Post by Boglegrappler » Mon Jul 29, 2019 7:36 pm

I've had two whole house units at different locations. One was a Cummins Onan, and the other (current) a Kohler.

Both had initial issues. The Cummins transfer switch had a defective exerciser module that was dead on arrival when installed. It also had a unit in the generator that was somehow "fried" by a lightning strike in the general vicinity (but not direct), and required replacement. After that it ran just fine through several multiday outages, including one that lasted over a week.

The Kohler also had an issue with throwing a "low coolant" code that prevented it from starting up.

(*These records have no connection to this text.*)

(* ===== verification/FsInode.v ===== *)
(** * Directory entries and inodes: [class Dentry] and [class Inode] of include/file.hpp and
    src/fs/file.cpp.

    An inode is the record of its fields; a method that changes it is a computation in [M Inode],
    a [const] one a function.  [std::hash<std::string>] is left unspecified by the C++ standard: it
    is the class [StringHash], an argument of every definition that hashes a name. *)
From S2P Require Import Prelude.
Local Open Scope Z_scope.

Definition FILE_BLOCK_SIZE : Z := Z.shiftl 1 20.
Definition FILE_BLOCK_MASK : Z := FILE_BLOCK_SIZE - 1.

Class StringHash := std_hash : string → Z.

Inductive FileType := REG_FILE | DIR.

#[export] Instance FileType_eq_dec : EqDecision FileType.
Proof. solve_decision. Defined.

Record file_block_info := FileBlock {
  fb_server_id : Z;
  fb_start_addr : Z;
  fb_length : Z;
  fb_block_nr : Z;
}.

Module Dentry.

Record Dentry := Mk { name_ : string; hash_ : Z; inum_ : Z }.

Definition make `{StringHash} (name : string) (inum : Z) : Dentry := Mk name (std_hash name) inum.

Definition GetHash (d : Dentry) : Z := hash_ d.
Definition GetInodeNum (d : Dentry) : Z := inum_ d.
Definition GetName (d : Dentry) : string := name_ d.
Definition IsDir (d : Dentry) : bool := inum_ d =? 0.

End Dentry.
Abbreviation Dentry := Dentry.Dentry.

Module Inode.

Record Inode := Mk {
  inum_ : Z;
  type_ : FileType;
  size_ : Z;
  file_fd_ : Z;
  children_ : gmap Z Dentry;
  block_info_list_ : list file_block_info;
}.

Definition make (type : FileType) (inum : Z) : Inode := Mk inum type 0 (-1) ∅ [].

Definition set_children (c : gmap Z Dentry) (i : Inode) : Inode :=
  Mk (inum_ i) (type_ i) (size_ i) (file_fd_ i) c (block_info_list_ i).
Definition set_blocks (l : list file_block_info) (i : Inode) : Inode :=
  Mk (inum_ i) (type_ i) (size_ i) (file_fd_ i) (children_ i) l.

Definition GetInodeNum (i : Inode) : Z := inum_ i.
Definition GetSize (i : Inode) : Z := size_ i.
Definition GetBlockNum (i : Inode) : Z := Z.of_nat (length (block_info_list_ i)).
Definition GetDentryMap (i : Inode) : gmap Z Dentry := children_ i.
Definition GetBlockInfoList (i : Inode) : list file_block_info := block_info_list_ i.
Definition IsDir (i : Inode) : bool := bool_decide (type_ i = DIR).
Definition IsOpened (i : Inode) : bool := negb (file_fd_ i =? -1).

(** [block_info_list_[block_id]]: no bound is checked. *)
Definition GetBlockInfo (block_id : Z) : M Inode file_block_info :=
  l ← gets block_info_list_;
  or_fault OutOfRange (l !! Z.to_nat block_id).

Definition SetInodeNum (inum : Z) : M Inode unit := modify (λ i,
  Mk inum (type_ i) (size_ i) (file_fd_ i) (children_ i) (block_info_list_ i)).
Definition SetSize (size : Z) : M Inode unit := modify (λ i,
  Mk (inum_ i) (type_ i) size (file_fd_ i) (children_ i) (block_info_list_ i)).
Definition SetFile (fd : Z) : M Inode unit := modify (λ i,
  Mk (inum_ i) (type_ i) (size_ i) fd (children_ i) (block_info_list_ i)).

Definition AddDentry `{StringHash} (name : string) (inum : Z) : M Inode bool :=
  let hash := std_hash name in
  children ← gets children_;
  if decide (is_Some (children !! hash)) then mret false
  else
    modify (set_children (<[hash := Dentry.make name inum]> children));;
    mret true.

Definition DeleteDentry `{StringHash} (name : string) : M Inode bool :=
  let hash := std_hash name in
  children ← gets children_;
  if decide (children !! hash = None) then mret false
  else modify (set_children (delete hash children));; mret true.

(** [None] is nullptr. *)
Definition GetDentry `{StringHash} (name : string) (i : Inode) : option Dentry :=
  children_ i !! std_hash name.

Definition ChangeFileBlockInfoLength (index length' : Z) : M Inode unit :=
  l ← gets block_info_list_;
  if index <? Z.of_nat (length l) then
    b ← or_fault OutOfRange (l !! Z.to_nat index);
    modify (set_blocks (<[Z.to_nat index :=
      FileBlock (fb_server_id b) (fb_start_addr b) length' (fb_block_nr b)]> l))
  else fail AssertFailed.

Definition AppendFileBlockInfo (server_id start_addr length' block_nr : Z) : M Inode unit :=
  l ← gets block_info_list_;
  modify (set_blocks (l ++ [FileBlock server_id start_addr length' block_nr])).

End Inode.
Abbreviation Inode := Inode.Inode.

(** ** Layout of a file

    Two inodes have the same layout when they are the same file up to the [length] field of their
    blocks, the only thing [ChangeFileBlockInfoLength] changes. *)

Definition same_block (b b' : file_block_info) : Prop :=
  fb_server_id b = fb_server_id b' ∧ fb_start_addr b = fb_start_addr b' ∧
  fb_block_nr b = fb_block_nr b'.

Definition same_layout (i i' : Inode) : Prop :=
  Inode.inum_ i = Inode.inum_ i' ∧ Inode.type_ i = Inode.type_ i' ∧
  Inode.size_ i = Inode.size_ i' ∧ Inode.file_fd_ i = Inode.file_fd_ i' ∧
  Inode.children_ i = Inode.children_ i' ∧
  Forall2 same_block (Inode.block_info_list_ i) (Inode.block_info_list_ i').

(** Where byte [off] of a file is stored: the server, and the offset in the memory it registered. *)
Definition byte_loc (i : Inode) (off : Z) : option (Z * Z) :=
  b ← Inode.block_info_list_ i !! Z.to_nat (off / FILE_BLOCK_SIZE);
  Some (fb_server_id b, fb_start_addr b + off `mod` FILE_BLOCK_SIZE).

(** ** Lemmas *)

Lemma FILE_BLOCK_SIZE_eq : FILE_BLOCK_SIZE = 2 ^ 20.
Proof. reflexivity. Qed.

Lemma FILE_BLOCK_MASK_mod z : Z.land z FILE_BLOCK_MASK = z `mod` FILE_BLOCK_SIZE.
Proof. apply (land_mask 20). lia. Qed.

#[export] Instance same_block_equiv : Equivalence same_block.
Proof. split; repeat intro; unfold same_block in *; intuition congruence. Qed.

#[export] Instance same_layout_equiv : Equivalence same_layout.
Proof.
  split; repeat intro; unfold same_layout in *; destruct_and?; split_and?; try congruence.
  - reflexivity.
  - by symmetry.
  - by etrans.
Qed.

#[export] Instance byte_loc_proper : Proper (same_layout ==> eq ==> eq) byte_loc.
Proof.
  intros i i' (_&_&_&_&_&Hl) off ? <-. unfold byte_loc.
  apply (Forall2_lookup _ _ _) with (i := Z.to_nat (off / FILE_BLOCK_SIZE)) in Hl.
  destruct Hl as [b b' (Hs & Ha & _)|]; [|done]. simpl. by rewrite Hs, Ha.
Qed.

#[export] Instance GetBlockNum_proper : Proper (same_layout ==> eq) Inode.GetBlockNum.
Proof.
  intros i i' (_&_&_&_&_&Hl). unfold Inode.GetBlockNum.
  apply Forall2_length in Hl. congruence.
Qed.

Lemma wp_GetBlockInfo id b Q i :
  Inode.block_info_list_ i !! Z.to_nat id = Some b → Q b i → wp (Inode.GetBlockInfo id) Q i.
Proof. intros Hb HQ. unfold Inode.GetBlockInfo. wp_auto. by eapply wp_or_fault. Qed.

(** The new length of a block changes nothing else. *)
Lemma wp_ChangeFileBlockInfoLength id len Q i :
  0 ≤ id < Inode.GetBlockNum i →
  (∀ i', same_layout i i' → Q tt i') →
  wp (Inode.ChangeFileBlockInfoLength id len) Q i.
Proof.
  unfold Inode.GetBlockNum. intros Hid HQ. unfold Inode.ChangeFileBlockInfoLength. wp_auto.
  rewrite (proj2 (Z.ltb_lt _ _)) by lia.
  destruct (lookup_lt_is_Some_2 (Inode.block_info_list_ i) (Z.to_nat id)) as [b Hb]; [lia|].
  wp_auto. eapply wp_or_fault; [done|]. wp_auto. apply HQ.
  split_and!; try done. simpl.
  rewrite <- (list_insert_id (Inode.block_info_list_ i) (Z.to_nat id) b Hb) at 1.
  apply Forall2_insert; [reflexivity|]. by split_and!.
Qed.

After some fiddling around with various fixes, the coolant sensor was replaced and it's worked fine for over five years now.

You should be aware that if you are in an area prone to storms that knock out power for many people at a time, and if generators are prevalent in your area, the generator companies have a big problem responding to service calls when everyone's generator is running. They just don't have the staff to support their installed base. It's somewhat important, IMO, to be able to troubleshoot basic operations and reset fault codes yourself. Obviously that's not always possible.

I avoided Generac when I bought because of reports of engine issue with oil consumption. Apparently it used to be that you needed to monitor the oil level closely if there was an extended run period. Maybe that's changed.

The Kohler and the Cummins both used a generic GM engine. I don't think Kohler made it. They buy it from an engine customizer shop. Its a pretty straightforward, reliable engine. The issues arise, when they do, from the electronics that control the startup and changeover switch.

Edited to add: The Cummins exhaust was up a pipe that extended upwards. The Kohler comes out a corner through baffles. The Kohler exhaust doesnt seem to agree with vegetation shielding the unit.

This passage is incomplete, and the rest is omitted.